#### Saved entries:

════════════════════

(** The search for a port that is not the control port. *)
Lemma port_assign_ok capable i port s k : socks s !! i = Some k -> 0 <= port < 2 ^ 31 -> env s EInsert = [] ->
  (port <> 0 /\ port < QRTR_MIN_EPH_SOCKET /\ capable = false /\
     qrtr_port_assign capable i port s = Ok ((- EACCES, port), s)) \/
  ((forall p, wanted port p -> is_Some (qrtr_ports s !! p)) /\
     qrtr_port_assign capable i port s = Ok ((- EADDRINUSE, port), s)) \/
  exists p, wanted port p /\ 0 <= p < 2 ^ 31 /\ qrtr_ports s !! p = None /\
    qrtr_port_assign capable i port s =
    Ok ((0, p), set_socks (<[i := with_refs (sk_refs k + 1) k]> (socks s)) (set_ports (<[p := i]> (qrtr_ports s)) (p + 1) s)).
Proof.
  intros Hk Hp He. unfold qrtr_port_assign. rewrite !st_bind_get.
  assert (Hres : forall lo hi r, 0 <= lo < hi -> hi <= 2 ^ 31 -> (forall p, wanted port p <-> lo <= p < hi) ->
    (lo <= r < hi /\ qrtr_ports s !! r = None) \/ (r = - ENOSPC /\ forall p, lo <= p < hi -> is_Some (qrtr_ports s !! p)) ->
    let c := st_bind (assign_with i port r) (fun '(rc, port) =>
      if rc =? - ENOSPC then st_ret (- EADDRINUSE, port) else if rc <? 0 then st_ret (rc, port) else
      sock_hold i ;;; st_ret (0, port)) in
    ((forall p, wanted port p -> is_Some (qrtr_ports s !! p)) /\ c s = Ok ((- EADDRINUSE, port), s)) \/
    exists p, wanted port p /\ 0 <= p < 2 ^ 31 /\ qrtr_ports s !! p = None /\
      c s = Ok ((0, p), set_socks (<[i := with_refs (sk_refs k + 1) k]> (socks s)) (set_ports (<[p := i]> (qrtr_ports s)) (p + 1) s))).
  { intros lo hi r Hlo Hhi Hwant [[Hr Hfree]|[-> Hfull]] c; unfold c; rewrite (st_bind_ok _ _ _ _ _ (take_ok i port _ s He)).
    - right. exists r. split; [by apply Hwant|]. split; [lia|]. split; [done|]. bool_true (0 <=? r). cbv iota beta.
      replace (r =? - ENOSPC) with false by (unfold ENOSPC; lia). bool_false (r <? 0).
      set (s1 := set_ports _ _ s). assert (Hk1 : socks s1 !! i = Some k) by exact Hk.
      by rewrite (st_bind_ok _ _ _ _ _ (hold_ok _ _ _ Hk1)).
    - left. split; [|done]. intros p Hpw. apply Hfull. by apply Hwant. }
  case_if.
  - right. assert (Hw : forall p, wanted port p <-> QRTR_MIN_EPH_SOCKET <= p < QRTR_MAX_EPH_SOCKET + 1).
    { intros p. unfold wanted. rewrite Heqb. lia. }
    apply (Hres QRTR_MIN_EPH_SOCKET (QRTR_MAX_EPH_SOCKET + 1) _ ltac:(unfold QRTR_MIN_EPH_SOCKET, QRTR_MAX_EPH_SOCKET; lia) ltac:(unfold QRTR_MAX_EPH_SOCKET; lia) Hw).
    apply idr_cyclic_spec. unfold QRTR_MIN_EPH_SOCKET, QRTR_MAX_EPH_SOCKET. lia.
  - case_if; [left; rewrite st_bind_ret; split_and!; [lia|lia|by destruct capable; lia|done]|right].
    rewrite u32_id by lia. unfold QRTR_PORT_CTRL. bool_false (port =? 4294967294).
    assert (Hw : forall p, wanted port p <-> port <= p < port + 1).
    { intros p. unfold wanted. rewrite Heqb. lia. }
    apply (Hres port (port + 1) _ ltac:(lia) ltac:(lia) Hw). apply idr_cyclic_spec. lia.
Qed.

(** The first bind of a socket gives it exactly one unused port: the one it asks for, or an
    unused one of the ephemeral range for port 0; it fails with -EACCES exactly for a reserved
    port without the permission, with -EADDRINUSE exactly when every port it could get is
    taken, and a failure changes nothing. *)
Theorem qrtr_bind_correct capable i port s k :
  socks s !! i = Some k -> 0 <= port < 2 ^ 31 -> env s EInsert = [] ->
  exists rc s', __qrtr_bind w fuel capable i port true s = Ok (rc, s') /\
  ((rc = - EACCES /\ port <> 0 /\ port < QRTR_MIN_EPH_SOCKET /\ capable = false /\ s' = s) \/
   (rc = - EADDRINUSE /\ (forall p, wanted port p -> is_Some (qrtr_ports s !! p)) /\ s' = s) \/
   (rc = 0 /\ exists p, wanted port p /\ qrtr_ports s !! p = None /\ qrtr_ports s' = <[p := i]> (qrtr_ports s) /\
      socks s' = <[i := with_bound p (with_refs (sk_refs k + 1) k)]> (socks s) /\
      nodes s' = nodes s /\ trace s' = trace s)).
Proof.
  intros Hk Hp He. unfold __qrtr_bind. rewrite (st_bind_ok _ _ _ _ _ (sock_of_ok _ _ _ Hk)). cbn [negb andb].
  rewrite s32_id by lia.
  destruct (port_assign_ok capable i port s k Hk Hp He) as [(H0 & H1 & H2 & Hr)|[(Hfull & Hr)|(p & Hw & Hpr & Hfree & Hr)]];
    rewrite (st_bind_ok _ _ _ _ _ Hr).
  - exists (- EACCES), s. split; [done|]. by left.
  - exists (- EADDRINUSE), s. split; [done|]. right. by left.
  - cbn [Z.eqb negb]. rewrite u32_id by lia. unfold QRTR_PORT_CTRL. bool_false (p =? 4294967294). rewrite !st_bind_ret.
    erewrite st_bind_ok by (apply upd_sock_ok; cbn; apply lookup_insert_eq).
    exists 0. eexists. split; [done|]. right. right. split; [done|]. exists p. split; [done|]. split; [done|].
    split; [done|]. split; [|done]. cbn. by rewrite insert_insert_eq.
Qed.
End ports.

(** ** Local messages *)
Section local.
Context `{Idr} (w : ST router Z) (fuel : nat).

(** A socket a call can use: bound, and without a pending error. *)
Definition usable (k : qrtr_sock) : Prop := sk_zapped k = false /\ sk_err k = 0 /\ 0 < sk_refs k.

Lemma sock_error_ok i s k : socks s !! i = Some k -> sk_err k = 0 -> sock_error i s = Ok (0, s).
Proof. intros Hk He. unfold sock_error. by rewrite (st_bind_ok _ _ _ _ _ (sock_of_ok _ _ _ Hk)), He. Qed.

Definition local_msg (addr : sockaddr_qrtr) (flags : Z) (data : list Z) : msghdr :=
  Msghdr (Some (sizeof_sockaddr_qrtr, AF_QIPCRTR, addr)) flags data.

Definition delivered (i j : Z) (ki kj : qrtr_sock) (data : list Z) (s : router) : router :=
  set_socks (<[j := with_queue (sk_queue kj ++ [Skb (Some j) (cb_from (us ki) cb0) data]) kj]> (socks s)) s.

Lemma send_local_ok capable i j addr flags data s ki kj : all_well s ->
  socks s !! i = Some ki -> usable ki -> socks s !! j = Some kj -> usable kj -> i <> j ->
  Z.ldiff flags MSG_DONTWAIT = 0 -> Z.of_nat (length data) <= 65535 ->
  sq_port (us ki) <> QRTR_PORT_CTRL -> sq_port addr <> QRTR_PORT_CTRL ->
  sq_node addr = sq_node (us ki) -> sq_node addr <> QRTR_NODE_BCAST ->
  qrtr_ports s !! port_key (sq_port addr) = Some j ->
  qrtr_sendmsg w fuel capable i (local_msg addr flags data) s = Ok (Z.of_nat (length data), delivered i j ki kj data s).
Proof.
  intros Hw Hki (Hzi & Hei & Hri) Hkj (Hzj & Hej & Hrj) Hij Hfl Hlen Hpi Hpa Hna Hnb Hp.
  unfold qrtr_sendmsg. cbn [msg_flags msg_data msg_name local_msg]. rewrite Hfl. cbn [Z.eqb negb].
  bool_false (Z.of_nat (length data) >? 65535).
  unfold send_addr. cbn [msg_name local_msg]. unfold qrtr_autobind.
  change (sizeof_sockaddr_qrtr <? sizeof_sockaddr_qrtr) with false. change (AF_QIPCRTR =? AF_QIPCRTR) with true. cbn [negb].
  rewrite st_bind_bind, st_bind_bind, (st_bind_ok _ _ _ _ _ (sock_of_ok _ _ _ Hki)), Hzi. cbn [negb]. rewrite !st_bind_ret.
  cbn [Z.eqb]. unfold send_route. rewrite st_bind_bind, (st_bind_ok _ _ _ _ _ (sock_of_ok _ _ _ Hki)), st_bind_bind, st_bind_get.
  bool_false (sq_node addr =? QRTR_NODE_BCAST). bool_true (sq_node addr =? sq_node (us ki)). rewrite st_bind_ret.
  cbn [route_node qrtr_node_release]. unfold send_data, sock_alloc_send_skb. cbn [msg_data msg_flags local_msg].
  rewrite !st_bind_bind, (st_bind_ok _ _ _ _ _ (sock_error_ok _ _ _ Hki Hei)). cbn [Z.eqb negb].
  rewrite st_bind_bind, (st_bind_ok _ _ _ _ _ (ask_well EAlloc s Hw)), st_bind_ret. cbn [Z.eqb negb].
  rewrite st_bind_bind, (st_bind_ok _ _ _ _ _ (ask_well ECopy s Hw)). cbn [Z.eqb negb].
  rewrite st_bind_bind, (st_bind_ok _ _ _ _ _ (sock_of_ok _ _ _ Hki)).
  bool_false (sq_port (us ki) =? QRTR_PORT_CTRL). bool_false (sq_port addr =? QRTR_PORT_CTRL). cbn [orb andb].
  unfold send_filter. bool_false (sq_port addr =? QRTR_PORT_CTRL). cbn [andb]. rewrite st_bind_bind, st_bind_ret. cbn [negb].
  rewrite st_bind_bind, (st_bind_ok _ _ _ _ _ (sock_of_ok _ _ _ Hki)). unfold enqueue_fn.
  rewrite st_bind_bind. erewrite st_bind_ok; [|apply local_enqueue_ok; [exact Hw|exact Hp|exact Hkj|exact Hrj|]].
  2:{ intros sk [= <-]. eauto. }
  rewrite !st_bind_ret. reflexivity.
Qed.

════════════════════

#### Work to be completed:
Return the span of lines in the data above that opens at the line with "rewrite u32_id by lia. unfold QRTR_PORT_CTRL. bool_false (port" and closes at the line with "(** The first", exactly, ends included, nothing else.

#### Expected output:
    rewrite u32_id by lia. unfold QRTR_PORT_CTRL. bool_false (port =? 4294967294).
    assert (Hw : forall p, wanted port p <-> port <= p < port + 1).
    { intros p. unfold wanted. rewrite Heqb. lia. }
    apply (Hres port (port + 1) _ ltac:(lia) ltac:(lia) Hw). apply idr_cyclic_spec. lia.
Qed.

(** The first bind of a socket gives it exactly one unused port: the one it asks for, or an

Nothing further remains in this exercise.